Friday, July 29, 2011

Nothing to wear


Why is it that my wardrobe can be technically bursting at the seams, but I never have anything to wear? Why do clothes that I want to wear just randomly disappear into thin air only to reappear two weeks later when I don't want to wear them?

I'm going to the theatre tonight and I just can't find anything to wear. Nothing looks any good. Nothing fits and nothing says 'night at the theatre with a gorgeous girlfriend'. All my dresses are either too dressy or not dressy enough. My pants remind me of work and who the heck knows where all my skirts are hiding? Even if I could find my skirts I can't think of what tops I might wear with them.

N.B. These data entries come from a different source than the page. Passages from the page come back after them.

(** a cache miss runs the body of the loop once *)
Lemma fetch_miss p url_path w :
  response_cache w !! (self_id p, url_path) = None ->
  _get_jimaku_response X p url_path w =
    (let* r := _get_jimaku_response_body X p url_path (api_url ++ "/" ++ url_path) 1 in
     match r with
     | Return v =>
         fun w' =>
           (Ok v, with_response_cache w'
                    (<[(self_id p, url_path) := v]> (response_cache w')))
     | Next _ => raise APIThrottled
     end) w.
Proof.
  intros Hc. unfold bind.
  destruct (_get_jimaku_response_body X p url_path (api_url ++ "/" ++ url_path) 1 w)
    as [[[v|u]|e] w1] eqn:Hb.
  2: { exfalso. eapply _get_jimaku_response_body_returns; eauto. }
  all: unfold _get_jimaku_response; rewrite Hc;
    unfold _get_jimaku_response_uncached;
    change (Z.to_nat api_ratelimit_backoff_limit) with 3%nat;
    cbn [_get_jimaku_response_loop]; unfold bind at 1;
    change (0 + 1) with 1; rewrite Hb; reflexivity.
Qed.

(** X1: a 401 answer ends the fetch with [AuthenticationError] after the one
    GET: nothing is slept, logged or stored. *)
Theorem fetch_unauthorized p url_path w s r :
  session p = Some s ->
  response_cache w !! (self_id p, url_path) = None ->
  remote w (List.length (requests w)) (api_url ++ "/" ++ url_path) = Ok r ->
  status_code r = 401 ->
  _get_jimaku_response X p url_path w =
    (Raise AuthenticationError, after_get w (api_url ++ "/" ++ url_path)).
Proof.
  intros Hs Hc Hr Hst. rewrite (fetch_miss p url_path w Hc).
  unfold _get_jimaku_response_body, bind, session_get.
  rewrite Hs, Hr, Hst. reflexivity.
Qed.

(** X2: any other 4xx or 5xx answer ends the fetch with [HTTPError] after
    the one GET, without a sleep and without a second attempt. *)
Theorem fetch_http_error p url_path w s r :
  session p = Some s ->
  response_cache w !! (self_id p, url_path) = None ->
  remote w (List.length (requests w)) (api_url ++ "/" ++ url_path) = Ok r ->
  400 <= status_code r < 600 ->
  status_code r <> 429 ->
  status_code r <> 401 ->
  _get_jimaku_response X p url_path w =
    (Raise HTTPError, after_get w (api_url ++ "/" ++ url_path)).
Proof.
  intros Hs Hc Hr Hst H429 H401. rewrite (fetch_miss p url_path w Hc).
  unfold _get_jimaku_response_body, bind, session_get.
  rewrite Hs, Hr.
  apply Z.eqb_neq in H429, H401. rewrite H429, H401.
  unfold ret, lift, raise_for_status.
  destruct (Z.leb_spec 400 (status_code r)); [ | lia ].
  destruct (Z.ltb_spec (status_code r) 600); [ | lia ].
  reflexivity.
Qed.

(** X3: a fetch that raises stores nothing: the cache is as before and has
    no entry for the path, so the next fetch of the path asks the catalog
    again. *)
Theorem fetch_failure_is_not_memoized p url_path w e w' :
  _get_jimaku_response X p url_path w = (Raise e, w') ->
  response_cache w' = response_cache w /\
  response_cache w' !! (self_id p, url_path) = None /\
  forall s, session p = Some s ->
    requests (snd (_get_jimaku_response X p url_path w')) =
      (requests w' ++ [(api_url ++ "/" ++ url_path)%string])%list.
Proof.
  intros H. unfold _get_jimaku_response in H.
  destruct (response_cache w !! (self_id p, url_path)) eqn:Hc; [ discriminate | ].
  pose proof (same__get_jimaku_response_uncached X p url_path w) as Hsame.
  destruct (_get_jimaku_response_uncached X p url_path w) as [[v|e'] w1];
    [ discriminate | ].
  injection H as <- <-. simpl in Hsame.
  assert (Hnone : response_cache w1 !! (self_id p, url_path) = None)
    by now rewrite Hsame.
  repeat split; [ exact Hsame | exact Hnone | ].
  intros s Hs. now apply (fetch_issues_one_get X p url_path w1 s).
Qed.

(** X4: a 2xx answer with a JSON body is normalised: an empty body and an
    object with an [error] key give [None], any other body is returned as
    it is; the value is stored under the path, after one GET. *)
Theorem fetch_2xx_normalises p url_path w s r data n has_error :
  session p = Some s ->
  response_cache w !! (self_id p, url_path) = None ->
  remote w (List.length (requests w)) (api_url ++ "/" ++ url_path) = Ok r ->
  200 <= status_code r < 300 ->
  json_body r = Some data ->
  Py.len data = Ok n ->
  Py.contains_key "error" data = Ok has_error ->
  (n <> 0 -> has_error = true -> exists d, data = JDict d) ->
  let out := _get_jimaku_response X p url_path w in
  fst out = Ok (normalised data n has_error) /\
  response_cache (snd out) =
    <[(self_id p, url_path) := normalised data n has_error]> (response_cache w) /\
  requests (snd out) = (requests w ++ [(api_url ++ "/" ++ url_path)%string])%list.
Proof.
  intros Hs Hc Hr Hst Hj Hlen Herr Hdict out. subst out.
  rewrite (fetch_miss p url_path w Hc).
  unfold _get_jimaku_response_body, bind, session_get.
  rewrite Hs, Hr.
  assert (H429 : (status_code r =? 429) = false) by (apply Z.eqb_neq; lia).
  assert (H401 : (status_code r =? 401) = false) by (apply Z.eqb_neq; lia).
  rewrite H429, H401. unfold ret, lift, raise_for_status, response_json, log.
  destruct (Z.leb_spec 400 (status_code r)); [ lia | ].
  cbn [andb]. rewrite Hj, Hlen. unfold normalised.
  destruct (n =? 0) eqn:Hn0; cbn [orb].
  - repeat split.
  - rewrite Herr. destruct has_error.
    + destruct Hdict as [d ->]; [ now apply Z.eqb_neq | reflexivity | ].
      cbn. repeat split.
    + repeat split.
Qed.

(** X5: what a fetch returns is [None] or a non-empty body, as long as the
    cache held nothing else before; and the cache keeps that shape. *)
Theorem fetch_returns_none_or_data p url_path w v w' :
  cache_normal w ->
  _get_jimaku_response X p url_path w = (Ok v, w') ->
  (v = JNull \/ Py.truthy v = true) /\ cache_normal w'.
Proof.
  intros Hn H.
  destruct (response_cache w !! (self_id p, url_path)) as [v0|] eqn:Hc.
  - rewrite (fetch_hit X p url_path w v0 Hc) in H. injection H as <- <-.
    split; [ eapply Hn; eauto | exact Hn ].
  - rewrite (fetch_miss p url_path w Hc) in H.
    pose proof (same__get_jimaku_response_uncached X p url_path w) as Hsame.
    unfold bind at 1 in H.
    destruct (_get_jimaku_response_body X p url_path _ 1 w) as [[[v1|u]|e] w1] eqn:Hb;
      [ | exfalso; eapply _get_jimaku_response_body_returns; eauto | discriminate ].
    injection H as <- <-.
    assert (Hv : v1 = JNull \/ Py.truthy v1 = true).
    { revert Hb.
      unfold _get_jimaku_response_body, bind, session_get, lift, ret, raise, log, sleep.
      repeat first
        [ progress intros
        | discriminate
        | match goal with
          | H : (_, _) = (_, _) |- _ => injection H as ? ?; subst
          | H : context [match ?x with _ => _ end] |- _ => destruct x eqn:?
          | H : context [if ?x then _ else _] |- _ => destruct x eqn:?
          end ];
      first [ now left | right; eapply len_nonzero_truthy; eauto ]. }
    split; [ exact Hv | ].
    assert (Hw1 : response_cache w1 = response_cache w).
    { revert Hsame. unfold _get_jimaku_response_uncached.
      change (Z.to_nat api_ratelimit_backoff_limit) with 3%nat.
      cbn [_get_jimaku_response_loop]. unfold bind at 1.
      change (0 + 1) with 1. rewrite Hb. trivial. }
    intros k v' Hk. cbn [response_cache with_response_cache] in Hk.
    rewrite Hw1 in Hk.
    destruct (decide ((self_id p, url_path) = k)) as [<- | Hne].
    + rewrite lookup_insert_eq in Hk. now injection Hk as <-.
    + rewrite lookup_insert_ne in Hk by exact Hne. eapply Hn; eauto.
Qed.

(** X6: a 2xx body that is a JSON array holding the string "error" is taken
    for an error payload, and reading its message raises [AttributeError]:
    the fetch does not return [None] for it. *)
Theorem fetch_error_string_in_array_raises p url_path w s r l :
  session p = Some s ->
  response_cache w !! (self_id p, url_path) = None ->
  remote w (List.length (requests w)) (api_url ++ "/" ++ url_path) = Ok r ->
  200 <= status_code r < 300 ->
  json_body r = Some (JList l) ->
  In (JStr "error") l ->
  fst (_get_jimaku_response X p url_path w) = Raise AttributeError.
Proof.
  intros Hs Hc Hr Hst Hj Hin.
  rewrite (fetch_miss p url_path w Hc).
  unfold _get_jimaku_response_body, bind, session_get.
  rewrite Hs, Hr.
  assert (H429 : (status_code r =? 429) = false) by (apply Z.eqb_neq; lia).
  assert (H401 : (status_code r =? 401) = false) by (apply Z.eqb_neq; lia).
  rewrite H429, H401. unfold ret, lift, raise_for_status, response_json, log.
  destruct (Z.leb_spec 400 (status_code r)); [ lia | ].
  cbn [andb]. rewrite Hj. cbn [Py.len Py.contains_key Py.get].
  destruct l as [|x l]; [ contradiction | ].
  change (Z.of_nat (List.length (x :: l)) =? 0) with false. cbv beta iota.
  assert (He : existsb (Py.is_str "error") (x :: l) = true).
  { apply existsb_exists. exists (JStr "error"). split; [ exact Hin | reflexivity ]. }
  rewrite He. reflexivity.
Qed.

End FetcherOutcomes.

Lemma fetch_unauthorized_witness :
  _get_jimaku_response Fixture.X (Fixture.provider true true false) "entries/7/files"
    (Fixture.world unauthorized_remote) =
  (Raise AuthenticationError,
   after_get (Fixture.world unauthorized_remote) "https://jimaku.cc/api/entries/7/files").
Proof.
  eapply (fetch_unauthorized Fixture.X (Fixture.provider true true false)
            "entries/7/files" (Fixture.world unauthorized_remote));
    reflexivity.
Defined.

Lemma fetch_http_error_witness :
  _get_jimaku_response Fixture.X (Fixture.provider true true false) "entries/7/files"
    (Fixture.world flaky_remote) =
  (Raise HTTPError,
   after_get (Fixture.world flaky_remote) "https://jimaku.cc/api/entries/7/files").
Proof.
  eapply (fetch_http_error Fixture.X (Fixture.provider true true false)
            "entries/7/files" (Fixture.world flaky_remote));
    first [ reflexivity | simpl; lia | discriminate ].
Defined.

So I've added wardrobe organisation to my post-retirement bucket list. If I do manage to organise my wardrobe it will be a minor miracle. Keeping it organised will be a miracle so major that someone seeking sainthood really should consider claiming it as one of their three miracles.

If only I had the ability of a toddler to throw on any combination of items in their wardrobe and totally rock the look. Then I wouldn't have to throw toddler-esque tantrums about having nothing to wear.

Friday, July 22, 2011

Stopping to smell the roses

I've started to make my 'bucket list' of things I want to do during my 'retirement'. Things I never really find time to do now - or at least to do properly. Attending to my blogs is right up at the top of the list. As is reading and following other people's. I love reading about other people's adventures and thoughts and loves. It's a bit like reality television without the trash.

I often read about blogger's fatigue - where they've diligently blogged and shared daily for a long time but life is finally catching up with them and they need a break. They need to step back and reinvigorate themselves. Blogging has become a job in a sense (oh I can but dream).

I'm the same except in reverse. I'm dying to blog daily. Not that I flatter myself people will want to read my random rants and thoughts on a daily basis, but I want to write them all the same. Bring on blogger's fatigue!
ps how gorgeous are these roses? I walked to the shop the other day to get some bread rolls for lunch and walked away with all these roses ... and totally forgot the bread rolls! Oops!

Thursday, July 14, 2011

Wanderlust: Falling through the cracks of the system

Wanderlust: Falling through the cracks of the system

When I started Puddleduck's Basket I very enthusiastically joined the blogging 'community' through Digital Parents and started following a whole heap of Mummy blogs. Typically, life was always just that little bit too crazy for me to consistently keep up and my following fell into abeyance.

As part of my new focus on the small things and taking time for myself, I've tried to rekindle my connection with these blogs - some of them are inspiring, some are hilarious and some are humbling.

Some, like Wanderlust, are beyond words. Read this post from Kristin. Read more too if you have time, but if you don't, please just read this one. Her strength is beyond description.

Growing up

When did my little girl get so big? I know they say the first year of a child's life is where you see the biggest changes, but honestly the closer my little duck creeps to three I'm blown away by how much she's grown and changed.

And it kills me that I'm not spending every single day with her while she grows and changes and more and more personality reveals itself. Instead, we tend to pas her by - racing to get ready for work in the morning and dying to relax and wind down in the evenings.

Weekends are a little bit different, but she still gets dragged along to what we want to do rather than having two days devoted to her wants and needs and general fun-having. Not that I don't think she doesn't have a great time tagging along, but when do we ever stop and just go with her flow?
So I've decided to take some time off. Become a kindy mum and wife. Maybe even a domestic goddess-in-training (okay, okay I'm dreaming there). It's a huge wrench and change, but at the same time I can't begin to describe how much lighter I feel at the thought. I know it's the right thing for our little family. I simply can't wait.

I've always said I'm not cut out to be a stay at home Mum, but all of a sudden I feel ready to try. Wish me luck!